Work instructions: Transcribe all of the data exactly, leaving nothing out.

(Stored items)

==*==

(* ===== verification/CaptchaProxy.v ===== *)
(** * The manual captcha (client/manual_captcha.go; the debug dumps of
    client/slider_captcha.go)

    The user solves a captcha in a browser that talks to a web server on the
    loopback interface.  The server forwards requests to VK, rewrites the
    answers, and waits for the success token.  [neturl.Parse], cookies, gzip,
    JSON, the transport and the parts of [httputil.ReverseProxy] before
    [Rewrite] are arguments; requests are handled one after another, since
    handlers share nothing but the channel for the key.  The text of the script
    put into a page is an argument too. *)

From S2P Require Import Prelude GoStrings GoIP GoWeb Diagnostics ClientMain VkAuth.

Module CaptchaProxy.
Import GoURL.

Definition maxCaptchaRequestBytes : Z := 2 ^ 20.
Definition maxCaptchaResponseBytes : Z := 8 * 2 ^ 20.
Definition localCaptchaEntryQuery : bytes := str "_vkturn_entry=1".

Definition allowedCaptchaDomainSuffixes : list bytes :=
  [str "vk.com"; str "vk.ru"; str "vk-cdn.net"; str "userapi.com"; str "okcdn.ru"; str "mycdn.me"].

(** ** Queries *)

(** [neturl.QueryUnescape] *)
Fixpoint QueryUnescape (s : bytes) : option bytes :=
  match s with
  | [] => Some []
  | c :: s1 =>
      if bool_decide (c = chr 37) then
        match s1 with
        | a :: b :: s2 =>
            match hex_value a, hex_value b with
            | Some x, Some y => cons (chr (16 * x + y)) <$> QueryUnescape s2
            | _, _ => None
            end
        | _ => None
        end
      else cons (if bool_decide (c = "+"%char) then " "%char else c) <$> QueryUnescape s1
  end.

(** [URL.Query]: pairs that cannot be decoded are left out. *)
Definition Query (u : URL) : Values :=
  omap (λ part,
    let '(k, v, _) := Cut part "="%char in
    if bool_decide (part = []) || bool_decide (";"%char ∈ part) then None
    else match QueryUnescape k, QueryUnescape v with Some k, Some v => Some (k, v) | _, _ => None end)
  (split_on "&"%char (RawQuery u)).

(** [strings.TrimSuffix(s, ".")] *)
Definition trim_dot (s : bytes) : bytes := if HasSuffix s (str ".") then take (length s - 1) s else s.

Definition isLoopbackHTTPURL (u : URL) : bool :=
  if bool_decide (User u ≠ None) || negb (equal_fold_ascii (Scheme u) (str "http")) then false
  else
    let ip := ParseIP (Hostname u) in
    negb (bool_decide (ip = [])) && IsLoopback ip && negb (bool_decide (Port u = [])).

Definition isAllowedCaptchaTarget (target : URL) : bool :=
  if negb (equal_fold_ascii (Scheme target) (str "https")) || bool_decide (User target ≠ None) then false
  else if negb (bool_decide (Port target = [])) && negb (bool_decide (Port target = str "443")) then false
  else
    let hostname := ToLower (trim_dot (Hostname target)) in
    if bool_decide (hostname = []) || negb (bool_decide (ParseIP hostname = [])) then false
    else existsb (λ suffix, bool_decide (hostname = suffix) || HasSuffix hostname (str "." ++ suffix)) allowedCaptchaDomainSuffixes.

Definition targetOrigin (u : URL) : bytes := Scheme u ++ str "://" ++ Host u.

Definition effectiveHTTPSPort (u : URL) : bytes :=
  if negb (bool_decide (Port u = [])) then Port u
  else if equal_fold_ascii (Scheme u) (str "https") then str "443" else [].

Definition allowedGenericProxyMethod (method : bytes) (sameOrigin : bool) : bool :=
  if bool_decide (method ∈ [str "GET"; str "HEAD"]) then true
  else if bool_decide (method = str "POST") then sameOrigin else false.

Definition isSafeLocalRedirectPath (raw : bytes) : bool :=
  match raw with
  | c :: rest =>
      bool_decide (c = "/"%char) &&
      match rest with d :: _ => negb (bool_decide (d ∈ [chr 47; chr 92])) | [] => true end
  | [] => false
  end.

==*==

Answer below:
(* ===== verification/CaptchaProxy.v ===== *)
(** * The manual captcha (client/manual_captcha.go; the debug dumps of
    client/slider_captcha.go)

    The user solves a captcha in a browser that talks to a web server on the
    loopback interface.  The server forwards requests to VK, rewrites the
    answers, and waits for the success token.  [neturl.Parse], cookies, gzip,
    JSON, the transport and the parts of [httputil.ReverseProxy] before
    [Rewrite] are arguments; requests are handled one after another, since
    handlers share nothing but the channel for the key.  The text of the script
    put into a page is an argument too. *)

From S2P Require Import Prelude GoStrings GoIP GoWeb Diagnostics ClientMain VkAuth.

Module CaptchaProxy.
Import GoURL.

Definition maxCaptchaRequestBytes : Z := 2 ^ 20.
Definition maxCaptchaResponseBytes : Z := 8 * 2 ^ 20.
Definition localCaptchaEntryQuery : bytes := str "_vkturn_entry=1".

Definition allowedCaptchaDomainSuffixes : list bytes :=
  [str "vk.com"; str "vk.ru"; str "vk-cdn.net"; str "userapi.com"; str "okcdn.ru"; str "mycdn.me"].

(** ** Queries *)

(** [neturl.QueryUnescape] *)
Fixpoint QueryUnescape (s : bytes) : option bytes :=
  match s with
  | [] => Some []
  | c :: s1 =>
      if bool_decide (c = chr 37) then
        match s1 with
        | a :: b :: s2 =>
            match hex_value a, hex_value b with
            | Some x, Some y => cons (chr (16 * x + y)) <$> QueryUnescape s2
            | _, _ => None
            end
        | _ => None
        end
      else cons (if bool_decide (c = "+"%char) then " "%char else c) <$> QueryUnescape s1
  end.

(** [URL.Query]: pairs that cannot be decoded are left out. *)
Definition Query (u : URL) : Values :=
  omap (λ part,
    let '(k, v, _) := Cut part "="%char in
    if bool_decide (part = []) || bool_decide (";"%char ∈ part) then None
    else match QueryUnescape k, QueryUnescape v with Some k, Some v => Some (k, v) | _, _ => None end)
  (split_on "&"%char (RawQuery u)).

(** [strings.TrimSuffix(s, ".")] *)
Definition trim_dot (s : bytes) : bytes := if HasSuffix s (str ".") then take (length s - 1) s else s.

Definition isLoopbackHTTPURL (u : URL) : bool :=
  if bool_decide (User u ≠ None) || negb (equal_fold_ascii (Scheme u) (str "http")) then false
  else
    let ip := ParseIP (Hostname u) in
    negb (bool_decide (ip = [])) && IsLoopback ip && negb (bool_decide (Port u = [])).

Definition isAllowedCaptchaTarget (target : URL) : bool :=
  if negb (equal_fold_ascii (Scheme target) (str "https")) || bool_decide (User target ≠ None) then false
  else if negb (bool_decide (Port target = [])) && negb (bool_decide (Port target = str "443")) then false
  else
    let hostname := ToLower (trim_dot (Hostname target)) in
    if bool_decide (hostname = []) || negb (bool_decide (ParseIP hostname = [])) then false
    else existsb (λ suffix, bool_decide (hostname = suffix) || HasSuffix hostname (str "." ++ suffix)) allowedCaptchaDomainSuffixes.

Definition targetOrigin (u : URL) : bytes := Scheme u ++ str "://" ++ Host u.

Definition effectiveHTTPSPort (u : URL) : bytes :=
  if negb (bool_decide (Port u = [])) then Port u
  else if equal_fold_ascii (Scheme u) (str "https") then str "443" else [].

Definition allowedGenericProxyMethod (method : bytes) (sameOrigin : bool) : bool :=
  if bool_decide (method ∈ [str "GET"; str "HEAD"]) then true
  else if bool_decide (method = str "POST") then sameOrigin else false.

Definition isSafeLocalRedirectPath (raw : bytes) : bool :=
  match raw with
  | c :: rest =>
      bool_decide (c = "/"%char) &&
      match rest with d :: _ => negb (bool_decide (d ∈ [chr 47; chr 92])) | [] => true end
  | [] => false
  end.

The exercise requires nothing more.